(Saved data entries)

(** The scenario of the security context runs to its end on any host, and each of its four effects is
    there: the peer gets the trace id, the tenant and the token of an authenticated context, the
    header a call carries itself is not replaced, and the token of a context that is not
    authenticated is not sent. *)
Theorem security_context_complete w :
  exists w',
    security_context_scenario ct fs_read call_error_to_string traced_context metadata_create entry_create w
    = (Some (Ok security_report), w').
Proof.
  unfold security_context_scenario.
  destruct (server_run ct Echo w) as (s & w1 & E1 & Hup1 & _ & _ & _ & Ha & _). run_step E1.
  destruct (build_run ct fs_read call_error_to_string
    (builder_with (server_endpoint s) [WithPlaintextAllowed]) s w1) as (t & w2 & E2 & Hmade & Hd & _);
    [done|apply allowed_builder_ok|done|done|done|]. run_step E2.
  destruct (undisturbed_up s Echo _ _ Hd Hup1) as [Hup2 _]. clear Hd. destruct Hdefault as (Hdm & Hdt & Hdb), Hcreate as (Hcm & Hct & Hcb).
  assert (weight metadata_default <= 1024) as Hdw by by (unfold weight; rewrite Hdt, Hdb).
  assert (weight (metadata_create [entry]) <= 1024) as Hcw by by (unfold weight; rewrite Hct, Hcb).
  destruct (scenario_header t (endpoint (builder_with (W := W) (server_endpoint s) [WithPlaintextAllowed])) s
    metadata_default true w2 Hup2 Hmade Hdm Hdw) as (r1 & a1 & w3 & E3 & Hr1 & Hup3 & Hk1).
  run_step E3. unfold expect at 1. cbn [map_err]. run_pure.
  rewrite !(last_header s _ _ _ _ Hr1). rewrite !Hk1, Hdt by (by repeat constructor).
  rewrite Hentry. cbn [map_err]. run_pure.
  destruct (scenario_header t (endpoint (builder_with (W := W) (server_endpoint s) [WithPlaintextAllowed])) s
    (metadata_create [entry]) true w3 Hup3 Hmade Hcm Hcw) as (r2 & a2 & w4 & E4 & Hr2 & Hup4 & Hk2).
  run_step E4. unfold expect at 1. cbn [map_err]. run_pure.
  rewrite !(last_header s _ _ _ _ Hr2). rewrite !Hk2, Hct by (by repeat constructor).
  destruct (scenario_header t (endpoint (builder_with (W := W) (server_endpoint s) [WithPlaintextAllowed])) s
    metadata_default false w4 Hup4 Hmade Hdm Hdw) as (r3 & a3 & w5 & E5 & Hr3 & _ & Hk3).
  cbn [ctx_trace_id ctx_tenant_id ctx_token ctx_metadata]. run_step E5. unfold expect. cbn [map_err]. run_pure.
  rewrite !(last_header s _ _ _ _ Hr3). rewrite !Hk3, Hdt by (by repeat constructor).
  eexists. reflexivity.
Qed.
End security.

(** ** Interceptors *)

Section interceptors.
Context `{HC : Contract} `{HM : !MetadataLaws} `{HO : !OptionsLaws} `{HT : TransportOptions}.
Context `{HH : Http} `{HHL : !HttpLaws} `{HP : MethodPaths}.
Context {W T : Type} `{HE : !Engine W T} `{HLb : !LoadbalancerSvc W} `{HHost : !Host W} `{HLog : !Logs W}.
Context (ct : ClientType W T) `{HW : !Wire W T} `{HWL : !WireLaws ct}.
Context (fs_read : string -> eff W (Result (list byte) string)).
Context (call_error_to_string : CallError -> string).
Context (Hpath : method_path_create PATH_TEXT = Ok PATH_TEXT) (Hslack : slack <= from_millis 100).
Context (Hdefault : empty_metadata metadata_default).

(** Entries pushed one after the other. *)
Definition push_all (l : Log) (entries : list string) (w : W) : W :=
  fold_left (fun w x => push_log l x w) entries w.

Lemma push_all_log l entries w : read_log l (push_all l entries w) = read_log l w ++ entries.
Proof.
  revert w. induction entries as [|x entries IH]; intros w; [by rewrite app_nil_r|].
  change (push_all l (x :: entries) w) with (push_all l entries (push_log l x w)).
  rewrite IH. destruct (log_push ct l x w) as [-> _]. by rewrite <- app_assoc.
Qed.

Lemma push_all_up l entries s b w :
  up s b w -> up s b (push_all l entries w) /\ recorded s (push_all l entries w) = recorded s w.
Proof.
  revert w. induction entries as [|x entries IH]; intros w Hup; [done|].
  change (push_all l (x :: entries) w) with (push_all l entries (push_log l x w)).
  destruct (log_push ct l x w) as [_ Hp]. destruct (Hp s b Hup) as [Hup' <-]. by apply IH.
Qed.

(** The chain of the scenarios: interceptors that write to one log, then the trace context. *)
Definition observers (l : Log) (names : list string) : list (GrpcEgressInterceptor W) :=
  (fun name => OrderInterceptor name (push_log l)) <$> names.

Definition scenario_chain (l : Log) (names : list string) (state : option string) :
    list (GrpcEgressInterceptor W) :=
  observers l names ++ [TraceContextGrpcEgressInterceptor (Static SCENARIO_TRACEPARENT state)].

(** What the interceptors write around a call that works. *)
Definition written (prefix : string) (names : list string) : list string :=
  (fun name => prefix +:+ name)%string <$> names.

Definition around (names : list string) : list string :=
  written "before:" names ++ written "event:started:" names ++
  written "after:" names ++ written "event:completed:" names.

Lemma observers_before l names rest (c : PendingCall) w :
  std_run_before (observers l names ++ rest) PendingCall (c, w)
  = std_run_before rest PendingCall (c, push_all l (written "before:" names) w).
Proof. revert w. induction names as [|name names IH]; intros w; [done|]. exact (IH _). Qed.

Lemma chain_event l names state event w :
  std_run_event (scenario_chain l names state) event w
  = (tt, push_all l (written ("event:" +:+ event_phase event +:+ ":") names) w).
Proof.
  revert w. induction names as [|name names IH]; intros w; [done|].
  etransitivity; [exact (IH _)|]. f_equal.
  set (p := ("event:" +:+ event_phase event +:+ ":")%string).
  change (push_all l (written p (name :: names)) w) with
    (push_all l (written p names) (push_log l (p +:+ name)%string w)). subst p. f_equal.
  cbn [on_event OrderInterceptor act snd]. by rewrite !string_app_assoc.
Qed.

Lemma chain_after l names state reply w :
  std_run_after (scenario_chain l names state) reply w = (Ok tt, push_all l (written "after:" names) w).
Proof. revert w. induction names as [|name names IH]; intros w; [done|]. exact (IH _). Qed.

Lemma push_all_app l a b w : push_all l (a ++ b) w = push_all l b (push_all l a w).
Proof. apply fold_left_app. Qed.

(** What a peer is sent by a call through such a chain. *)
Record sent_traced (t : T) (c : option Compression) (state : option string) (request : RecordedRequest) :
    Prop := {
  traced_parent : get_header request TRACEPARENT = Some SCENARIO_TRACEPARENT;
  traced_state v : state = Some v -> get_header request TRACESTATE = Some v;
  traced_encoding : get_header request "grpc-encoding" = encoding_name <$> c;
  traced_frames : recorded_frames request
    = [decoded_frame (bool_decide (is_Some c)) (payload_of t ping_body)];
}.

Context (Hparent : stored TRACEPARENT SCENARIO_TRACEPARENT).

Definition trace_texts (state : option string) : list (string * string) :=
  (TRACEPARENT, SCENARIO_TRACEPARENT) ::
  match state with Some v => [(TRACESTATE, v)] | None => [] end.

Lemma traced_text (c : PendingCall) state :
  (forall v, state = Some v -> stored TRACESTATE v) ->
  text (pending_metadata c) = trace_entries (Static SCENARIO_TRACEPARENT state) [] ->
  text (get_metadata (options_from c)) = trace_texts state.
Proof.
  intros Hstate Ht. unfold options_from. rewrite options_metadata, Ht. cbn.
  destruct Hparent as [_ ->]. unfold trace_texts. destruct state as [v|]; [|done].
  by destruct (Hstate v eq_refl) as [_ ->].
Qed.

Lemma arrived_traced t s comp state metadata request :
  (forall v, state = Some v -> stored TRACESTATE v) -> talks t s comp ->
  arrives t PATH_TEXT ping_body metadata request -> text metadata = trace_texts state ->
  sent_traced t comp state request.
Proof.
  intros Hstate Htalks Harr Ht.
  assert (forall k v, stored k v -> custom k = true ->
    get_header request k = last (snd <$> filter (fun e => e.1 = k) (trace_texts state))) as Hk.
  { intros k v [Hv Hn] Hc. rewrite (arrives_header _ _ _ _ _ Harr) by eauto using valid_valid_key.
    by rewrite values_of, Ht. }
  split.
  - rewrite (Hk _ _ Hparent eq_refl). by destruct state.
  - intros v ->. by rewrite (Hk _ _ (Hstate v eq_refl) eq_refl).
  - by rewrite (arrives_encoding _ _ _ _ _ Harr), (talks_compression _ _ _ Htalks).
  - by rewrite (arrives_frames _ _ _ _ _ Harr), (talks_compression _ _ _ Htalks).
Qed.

Exercise instructions> Work out how many lines of the entries include the word "PendingCall", and respond with that number and nothing more.

Answer box> 4